On Friday February 20th, London Poetry Slam held it’s first ever Indies Qualifier Slam. The Canadian Individual Poetry Slam (CIPS / Indies) is an annual national competition in Vancouver in April for 40 of the top slammers from across the country. Each year London names a rep who heads to BC and competes… but this is the first time we have held a slam-off to decide who that person would be!

Our inaugural Indies slam saw 10 top poets from our 2014-2015 slam season perform, including Ceilidhe, Jenny Jay, Sara, BoGus, Adam S, Emma F, Eric, Jayme A, UB & Tiffany T.. Poets performed in a 1 min round, a 2 min round, and a 3 min round, mirroring the format of Indies prelims (where poets perform in 1, 2, 3, & 4 min rounds).

Jayme came out on top after all three rounds were said and done, and we’re happy to see her competing for the first time at a national festival.
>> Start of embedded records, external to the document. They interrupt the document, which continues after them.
End Int32.

(** ** The Arduino core helpers used by the sketch *)

Module Arduino.
Import Int32.

(** Modelled from the spec: the Arduino macro [abs] is not part of the
    sources.  The spec writes [abs(axisValue)], the magnitude of the axis
    value; the core defines it as [((x)>0?(x):-(x))], on a 32-bit [int]. *)
Definition abs (x : Z) : Z := if 0 <? x then x else neg x.

(** Modelled from the spec: the Arduino macro [constrain] is not part of
    the sources.  The spec calls it the clamp of a result to
    [[MIN, MAX]]; the core defines it as
    [((amt)<(low)?(low):((amt)>(high)?(high):(amt)))]. *)
Definition constrain (amt low high : Z) : Z :=
  if amt <? low then low else if high <? amt then high else amt.

(** Modelled from the spec: the Arduino function [map] is not part of the
    sources.  The spec calls it the linear interpolation of the input
    domain onto the output range; the ESP32 core computes it on [long]
    as [run = in_max - in_min], [rise = out_max - out_min],
    [delta = x - in_min], result [-1] when [run == 0] and
    [(delta * rise) / run + out_min] otherwise. *)
Definition map (x in_min in_max out_min out_max : Z) : Z :=
  let run := sub in_max in_min in
  if run =? 0 then -1
  else
    let rise := sub out_max out_min in
    let delta := sub x in_min in
    add (div (mul delta rise) run) out_min.

End Arduino.

(** ** Pulse mapper *)

Definition MIN_PULSE : Z := 1020.
Definition MID_PULSE : Z := 1492.
Definition MAX_PULSE : Z := 2000.

Definition SERVO_UP : Z := 170.
Definition SERVO_DOWN : Z := 10.

Definition mapJoystickToPulseBidirectional (joyVal : Z) : Z :=
  if Arduino.abs joyVal <? 40 then MID_PULSE
  else
    let pulse := Arduino.map joyVal (-512) 512 MIN_PULSE MAX_PULSE in
    Arduino.constrain pulse MIN_PULSE MAX_PULSE.

(** The axis values for which the product [(joyVal + 512) * 980] of the
    interpolation fits a 32-bit [long]. *)
Definition AXIS_LO : Z := -2191821.
Definition AXIS_HI : Z := 2190797.

Definition product_fits (v : Z) : Prop := AXIS_LO <= v <= AXIS_HI.

(** Closed form of the interpolation in unbounded integers, used to state
    what [Arduino.map] computes when no intermediate result wraps
    ([map_fits] below). *)
Definition interpolate (v : Z) : Z := Z.quot ((v + 512) * 980) 1024 + 1020.

(** ** The Bluepad32 collaborator *)

(** The Bluepad32 header is not part of the sources: the capacity of the
    controller table and the two button masks the sketch tests are
    parameters of the development. *)
Class Bluepad32 := {
  BP32_MAX_GAMEPADS : nat;
  BUTTON_A : Z;
  BUTTON_Y : Z
}.

(** The values the library's header gives them; used to evaluate the
    sketch at concrete inputs. *)
Definition bluepad32_esp32 : Bluepad32 :=
  {| BP32_MAX_GAMEPADS := 4; BUTTON_A := 1; BUTTON_Y := 8 |}.

(** A [ControllerPtr] is an address; [nullptr] is address 0. *)
Definition ControllerPtr : Type := N.
Definition nullptr : ControllerPtr := 0%N.

(** What the accessors of a controller object return during one update. *)
Record Controller := {
  isConnected : bool;
  axisY : Z;
  axisRY : Z;
  buttons : Z
}.

(** ** Program state *)

(** Lines written to [Serial]. *)
Inductive SerialLine :=
| Banner
| PairingPrompt
| ControllerConnectedAt (i : nat) (ctl : ControllerPtr)
| ControllerDisconnectedAt (i : nat)
| ServoUpLine
| ServoDownLine
| DriveLine (leftY leftPulse rightY rightPulse : Z).

(** The globals of the sketch: the controller table, the last pulse written
    to each motor, the last position written to the arm servo, and the
    serial output so far (oldest line first). *)
Record Sketch := {
  controllers : list ControllerPtr;
  motor1 : Z;
  motor2 : Z;
  motor3 : Z;
  motor4 : Z;
  armServo : Z;
  serial : list SerialLine
}.

Definition set_controller (i : nat) (ctl : ControllerPtr) (s : Sketch) : Sketch :=
  {| controllers := <[i:=ctl]> (controllers s);
     motor1 := motor1 s; motor2 := motor2 s; motor3 := motor3 s; motor4 := motor4 s;
     armServo := armServo s; serial := serial s |}.

Definition motor1_writeMicroseconds (p : Z) (s : Sketch) : Sketch :=
  {| controllers := controllers s;
     motor1 := p; motor2 := motor2 s; motor3 := motor3 s; motor4 := motor4 s;
     armServo := armServo s; serial := serial s |}.

Definition motor2_writeMicroseconds (p : Z) (s : Sketch) : Sketch :=
  {| controllers := controllers s;
     motor1 := motor1 s; motor2 := p; motor3 := motor3 s; motor4 := motor4 s;
     armServo := armServo s; serial := serial s |}.

Definition motor3_writeMicroseconds (p : Z) (s : Sketch) : Sketch :=
  {| controllers := controllers s;
     motor1 := motor1 s; motor2 := motor2 s; motor3 := p; motor4 := motor4 s;
     armServo := armServo s; serial := serial s |}.

Definition motor4_writeMicroseconds (p : Z) (s : Sketch) : Sketch :=
  {| controllers := controllers s;
     motor1 := motor1 s; motor2 := motor2 s; motor3 := motor3 s; motor4 := p;
     armServo := armServo s; serial := serial s |}.
(* ===================================================================== *)
(** * Properties of the view-options menu                                 *)
(* ===================================================================== *)

Module ViewActionsFacts.
Import JS ViewActions.

Lemma includes_spec (l : list string) x : includes l x = true <-> x ∈ l.
Proof.
  unfold includes. rewrite existsb_exists. split.
  - intros (y & Hy & E). apply String.eqb_eq in E. subst. by apply list_elem_of_In.
  - intros H. exists x. split; [by apply list_elem_of_In | apply String.eqb_refl].
Qed.

Lemma includes_false (l : list string) x : includes l x = false <-> x ∉ l.
Proof.
  rewrite <- includes_spec. destruct (includes l x); split; congruence.
Qed.

Lemma not_false_spec x : not_false x = true <-> x <> Some false.
Proof. destruct x as [[]|]; simpl; split; congruence. Qed.

Lemma layout_value_spec v :
  (String.eqb v "list" || String.eqb v "grid" || String.eqb v "table") = true
  <-> v ∈ LAYOUT_TYPES.
Proof.
  unfold LAYOUT_TYPES. rewrite !orb_true_iff, !String.eqb_eq.
  rewrite !elem_of_cons, elem_of_nil. tauto.
Qed.

(** ** The menus on the sample data *)

Example ViewTypeMenu_sample :
  (fun m => (m.1, map item_key m.2, map item_checked m.2))
    <$> ViewTypeMenu record_view sample_layouts sample_view None
  = Some (Some "Table", ["table"; "grid"; "list"], [true; false; false]).
Proof. reflexivity. Qed.

Example ViewTypeMenu_single_layout :
  (fun m => map item_key m.2)
    <$> ViewTypeMenu record_view sample_layouts sample_view (Some ["table"])
  = None.
Proof. reflexivity. Qed.

Example ViewTypeMenu_select_grid :
  ViewTypeMenu_onChange record_view sample_grid_view "table" []
  = Done [ {| type := "table"; layout := ∅; perPage := Some 20%Z;
              page := Some 2%Z; sort := None; hiddenFields := None;
              rest := tt |} ].
Proof. reflexivity. Qed.

Example ViewTypeMenu_select_unknown :
  ViewTypeMenu_onChange record_view sample_view "kanban" []
  = Thrown (Error "Invalid dataview") [].
Proof. reflexivity. Qed.

Example PageSizeMenu_sample :
  map item_label (PageSizeMenu record_view sample_view).2 = ["10"; "20"; "50"; "100"] /\
  map item_checked (PageSizeMenu record_view sample_view).2 = [false; true; false; false] /\
  PageSizeMenu_onChange record_view sample_view 50 []
  = Done [ {| type := "table"; layout := ∅; perPage := Some 50%Z;
              page := Some 1%Z;
              sort := Some {| field := "title"; direction := "asc" |};
              hiddenFields := Some ["author"; "date"]; rest := tt |} ].
Proof. vm_compute. split_and!; reflexivity. Qed.

Example FieldsVisibilityMenu_sample :
  (fun items => (map item_key items, map item_checked items))
    <$> FieldsVisibilityMenu record_view sample_view sample_fields
  = Some (["author"; "image"; "date"], [false; true; false]) /\
  (fun items => (map item_key items, map item_checked items))
    <$> FieldsVisibilityMenu record_view sample_grid_view sample_fields
  = Some (["author"; "date"], [true; true]) /\
  (fun items => map item_key items)
    <$> FieldsVisibilityMenu record_view sample_view (take 1 sample_fields)
  = None.
Proof. vm_compute. split_and!; reflexivity. Qed.

Example SortMenu_sample :
  (fun m => (m.1, map sub_key m.2,
             map (fun sub => map item_key (sub_items sub)) m.2,
             map (fun sub => map item_checked (sub_items sub)) m.2))
    <$> SortMenu record_view ["asc"; "desc"] (fun d => d) sample_fields sample_view
  = Some (Some "Title", ["title"; "author"; "date"],
          [["title-asc"; "title-desc"]; ["author-asc"; "author-desc"];
           ["date-asc"; "date-desc"]],
          [[true; false]; [false; false]; [false; false]]).
Proof. vm_compute. reflexivity. Qed.

Example toggle_field_removes_every_occurrence :
  toggled_hiddenFields
    {| type := "table"; layout := ∅; perPage := None; page := None; sort := None;
       hiddenFields := Some ["author"; "date"; "author"]; rest := tt |}
    "author"
  = ["date"].
Proof. reflexivity. Qed.

Example toggle_field_sample :
  map (toggled_hiddenFields sample_view) ["author"; "title"]
  = [["date"]; ["author"; "date"; "title"]] /\
  toggled_hiddenFields sample_grid_view "author" = ["author"].
Proof. vm_compute. split; reflexivity. Qed.

Section Components.

Context {Rest World : Type}.
Variable onChangeView : View Rest -> World -> World.
Variable VIEW_LAYOUTS : list ViewLayout.
Variable SORTING_DIRECTIONS : list string.
Variable sortLabels : string -> string.

(** ** ViewTypeMenu *)

Lemma ViewTypeMenu_onChange_valid view value w :
  value ∈ LAYOUT_TYPES ->
  ViewTypeMenu_onChange onChangeView view value w =
  Done (onChangeView
          {| type := value; layout := ∅; perPage := perPage view;
             page := page view; sort := sort view;
             hiddenFields := hiddenFields view; rest := rest view |} w).
Proof.
  intros Hv. unfold ViewTypeMenu_onChange.
  by apply layout_value_spec in Hv as ->.
Qed.
(** DevToolsRequestFileSystems ends with one fileSystemsLoaded whose list
    holds one dictionary per registry entry, each telling its path and type;
    the dictionaries come in ascending order of path (bytewise), each
    registered path once and no other.  The call registers as many new
    identifiers with the isolated context as the registry has entries: on
    every request, again. *)
Theorem file_systems_loaded_in_path_order (st : Delegate) (wc : WebContents)
    (d : gmap string Value) :
  GetDevToolsWebContents st = Some wc →
  prefs st = Some d →
  ∃ st' values tracked,
    DevToolsRequestFileSystems st = Some st' ∧
    last (calls st') =
      Some (CallClient "DevToolsAPI.fileSystemsLoaded" [ListValue values] tracked) ∧
    length (omap listed values) = length values ∧
    length values = size d ∧
    Sorted (λ a b : string, String.leb a b) (omap listed values).*1 ∧
    NoDup (omap listed values).*1 ∧
    (∀ path type,
       (path, type) ∈ omap listed values ↔
       ∃ v, d !! path = Some v ∧
            type = if is_string v then GetString v else "") ∧
    length (isolated st') = (length (isolated st) + size d)%nat.
Proof.
  intros Hwc Hd. unfold DevToolsRequestFileSystems.
  rewrite (GetAddedFileSystemPaths_Some st wc Hwc), Hd. simpl.
  set (listing := (λ v, if is_string v then GetString v else "") <$> d).
  pose proof (GetDevToolsWebContents_Some _ _ Hwc) as Hw.
  destruct (decide (listing = ∅)) as [Hempty|Hne].
  - apply fmap_empty_inv in Hempty. subst d.
    rewrite CallClientFunction_Some by done.
    eexists _, [], _. split; [reflexivity|]. simpl.
    split; [apply last_snoc|]. split; [done|].
    split; [by rewrite map_size_empty|].
    split; [constructor|]. split; [constructor|].
    split; [|rewrite map_size_empty; lia].
    intros path type. split; [by intros ?%elem_of_nil|].
    intros (v & Hv & _). by rewrite lookup_empty in Hv.
  - destruct (register_each (in_key_order listing) st) as [[fss st1]|] eqn:He.
    2:{ destruct (register_each_spec wc (in_key_order listing) st Hwc)
          as (? & ? & ? & ? & He' & _). congruence. }
    simpl.
    destruct (register_each_bystander _ _ _ _ He) as (Hw1 & _).
    rewrite CallClientFunction_Some by (by rewrite Hw1).
    destruct (register_each_lists _ _ _ _ He) as [Hpaths Hlen].
    pose proof (register_each_entries _ _ _ _ He) as Hentries.
    assert (in_key_order listing ≡ₚ map_to_list listing) as Hperm
      by apply merge_sort_Permutation.
    assert (length (in_key_order listing) = size d) as Hsize.
    { rewrite Hperm, length_map_to_list. unfold listing.
      by rewrite map_size_fmap. }
    eexists _, (CreateFileSystemValue <$> fss), _.
    split; [reflexivity|]. simpl.
    split; [apply last_snoc|]. rewrite Hentries.
    assert (length fss = length (in_key_order listing)) as Hfss
      by (by rewrite <- (length_fmap file_system_path fss), Hpaths, length_fmap).
    split; [by rewrite length_fmap|].
    split; [by rewrite length_fmap, Hfss|].
    split.
    { apply (Sorted_fmap fst key_le); [done|].
      apply Sorted_merge_sort, key_le_total. }
    split.
    { rewrite Hperm. apply NoDup_fst_map_to_list. }
    split; [|by rewrite Hlen, Hsize].
    intros path type. rewrite Hperm, elem_of_map_to_list.
    unfold listing. rewrite lookup_fmap. split.
    + destruct (d !! path) as [v|]; [|done]. intros [= <-]. by exists v.
    + intros (v & -> & ->). done.
Qed.

Lemma file_systems_loaded_in_path_order_witness :
  ∃ st' values tracked,
    DevToolsRequestFileSystems three_folders = Some st' ∧
    last (calls st') =
      Some (CallClient "DevToolsAPI.fileSystemsLoaded" [ListValue values] tracked) ∧
    omap listed values = [("/a", "notes"); ("/src", ""); ("/z", "")] ∧
    length values = 3 ∧
    Sorted (λ a b : string, String.leb a b) (omap listed values).*1 ∧
    NoDup (omap listed values).*1 ∧
    length (isolated st') = 3.
Proof.
  destruct (file_systems_loaded_in_path_order three_folders devtools
              (<["/z" := StringValue ""]>
                 (<["/a" := StringValue "notes"]>
                    {[ "/src" := StringValue "" ]})) eq_refl eq_refl)
    as (st' & values & tracked & Hrun & Hlast & _ & Hlen & Hsorted & Hnodup & _ & Hiso).
  exists st', values, tracked.
  assert (DevToolsRequestFileSystems three_folders ≫= (λ s, last (calls s))
          = Some (CallClient "DevToolsAPI.fileSystemsLoaded" [ListValue values]
                    tracked)) as Hsame
    by (by rewrite Hrun).
  vm_compute in Hsame. injection Hsame as Hvalues _.
  split; [exact Hrun|]. split; [exact Hlast|].
  split; [by rewrite <- Hvalues|].
  split; [exact Hlen|]. split; [exact Hsorted|]. split; [exact Hnodup|exact Hiso].
Defined.

(** The order is that of the paths, not that of adding them. *)
Example file_systems_loaded_sorted_sample :
  (λ st, (λ c, match c with
               | CallClient _ [ListValue l] _ =>
                   (λ v, match v with
                         | DictionaryValue [_; _; _; (_, StringValue p)] => p
                         | _ => "" end) <$> l
               | _ => [] end) <$> last (calls st))
    <$> run [AddFileSystem "/z" ""; AddFileSystem "/a" ""; RequestFileSystems]
          sample
  = Some (Some ["/a"; "/src"; "/z"]).
Proof. reflexivity. Qed.

(** ** What the front end can hear *)

Lemma speaks_refl st : speaks st st.
Proof. exists []. by rewrite app_nil_r. Qed.

Lemma speaks_trans st1 st2 st3 : speaks st1 st2 → speaks st2 st3 → speaks st1 st3.
Proof.
  intros (new1 & Hc1 & Hq1) (new2 & Hc2 & Hq2). exists (new1 ++ new2). split.
  - by rewrite Hc2, Hc1, app_assoc.
  - by apply Forall_app.
Qed.

Lemma speaks_silent st st' : calls st' = calls st → speaks st st'.
Proof. intros Hc. exists []. by rewrite app_nil_r. Qed.

Lemma speaks_record c st : in_vocabulary c = true → speaks st (record c st).
Proof. intros Hc. exists [c]. split; [done|]. by constructor. Qed.

Lemma CallClientFunction_speaks name args st st' :
  CallClientFunction name args st = Some st' →
  in_vocabulary (CallClient name args ∅) = true →
  speaks st st'.
Proof.
  unfold CallClientFunction. destruct (web_contents_ st); [|done].
  intros [= <-] Hv. by apply speaks_record.
Qed.

Lemma RegisterFileSystem_speaks web_contents path st file_system_id st' :
  RegisterFileSystem web_contents path st = Some (file_system_id, st') →
  speaks st st'.
Proof.
  destruct web_contents as [wc|]; [|done].
  destruct (RegisterFileSystem_spec wc path st) as (st1 & Hr & _ & _ & Hc).
  rewrite Hr. intros [= _ <-]. eexists. split; [exact Hc|].
  apply Forall_app. split; [by repeat constructor|].
  destruct (CanReadFile _ _ _); by repeat constructor.
Qed.
(* ===== verification/_CoqProject ===== *)
-Q . S2P
Prelude.v
CircuitBreaker.v
Errors.v
Json.v
Values.v
Router.v
Config.v
Amqp.v
Client.v
FlowControl.v
Reconnect.v
Publisher.v
PublisherSafety.v
PublisherSteps.v
PublisherErrors.v
PublisherConfirms.v
PublisherHazards.v
PublisherApi.v
PublisherRuns.v
System.v
Retry.v
Consumer.v
Workers.v
Groups.v
Service.v
Marshal.v
Roundtrip.v
EventBus.v
Routing.v
Direct.v
Logger.v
Best of luck Jayme, we’ll be showing the love from London!

To learn more about CIPS, or read up on how you can register as a storm poet if you want to join Jayme in BC and compete in the festival this year, click here.

2014-2015 Slam Season Stats So Far…

We like stats! Here’s some for you:
1. In 6 slams so far this season we’ve had 42 slammers
2. Exactly 50% of our slammers so far are youth (under 21)
3. We’ve had 5 different winners in those 6 slams
4. There are only 3 more slams for you to qualify for April Finals! (Feb is our qualifier for Indies & won’t count towards season standings)

Safe Space

Given all that has been in the media and slam scene conversation circles lately, we want to reiterate that we work to make the London Poetry Slam a safe space for all.

We will not tolerate any speech/action that is hateful, aggressive, or predatory, and if anyone ever feels their comfort or safety is being compromised at our events, whether by poets, audience members, or organizers, please contact Director Holly Painter to discuss further (through our contact form, or other means).

We are working on additional measures to better communicate our commitment to safe space. If you have any thoughts on how we can better do this, please feel free to share your ideas with us.

#SpeakYourTruth #ShowtheLove

CFSW Reflections

Reflections from the five poets who travelled to the 2014 Canadian Festival of Spoken Word (CFSW):

Emma Blue (1st festival):
“I’m not exaggerating when I say CFSW was a life-changing experience. If you want to see the real ability of spoken word to empower, educate, and enlighten, you have to try to go.”

Ceilidhe Miller (1st festival):
“Spending a week with so many poets allowed me to make new friendships and to strengthen existing ones. CFSW has helped in shaping me as a poet and has rekindled my love for poetry. I am walking away from it with lots of new ideas and a better grasp of what kind of poet I want to be.”

Rachel Rensby (2nd festival):
“CFSW this year for me was eye opening, it was finding my place in a community I felt like I was looking in through a window on last year, but mostly it gave me an idea of the poet that I want to be. If there is one take home message I took away from CFSW, it is that our talents are a gift, our words have power to educate and advocate for change in this world.”

Ted Olczak (3rd festival):
“After attending my third Canadian Festival of Spoken Word, I can’t help but be blown away by what this community has to offer. While the on stage performances are as on point as they always have been, it’s the off stage community that inspires me more than anything. It just makes you want to be better, both as a poet and as a person.”

Holly Painter (3rd festival):
“Nationals is an incredible opportunity to connect with people from across the country that share a love not only for expression through poetry, but for contributing to the world passionately and positively. CFSW is more than just poems; it’s emotional, thought-provoking, educational, and inspiring on a whole new level than what is experienced at individual community slams. I am never more proud to be part of the Canadian spoken word scene than I am during the festival.”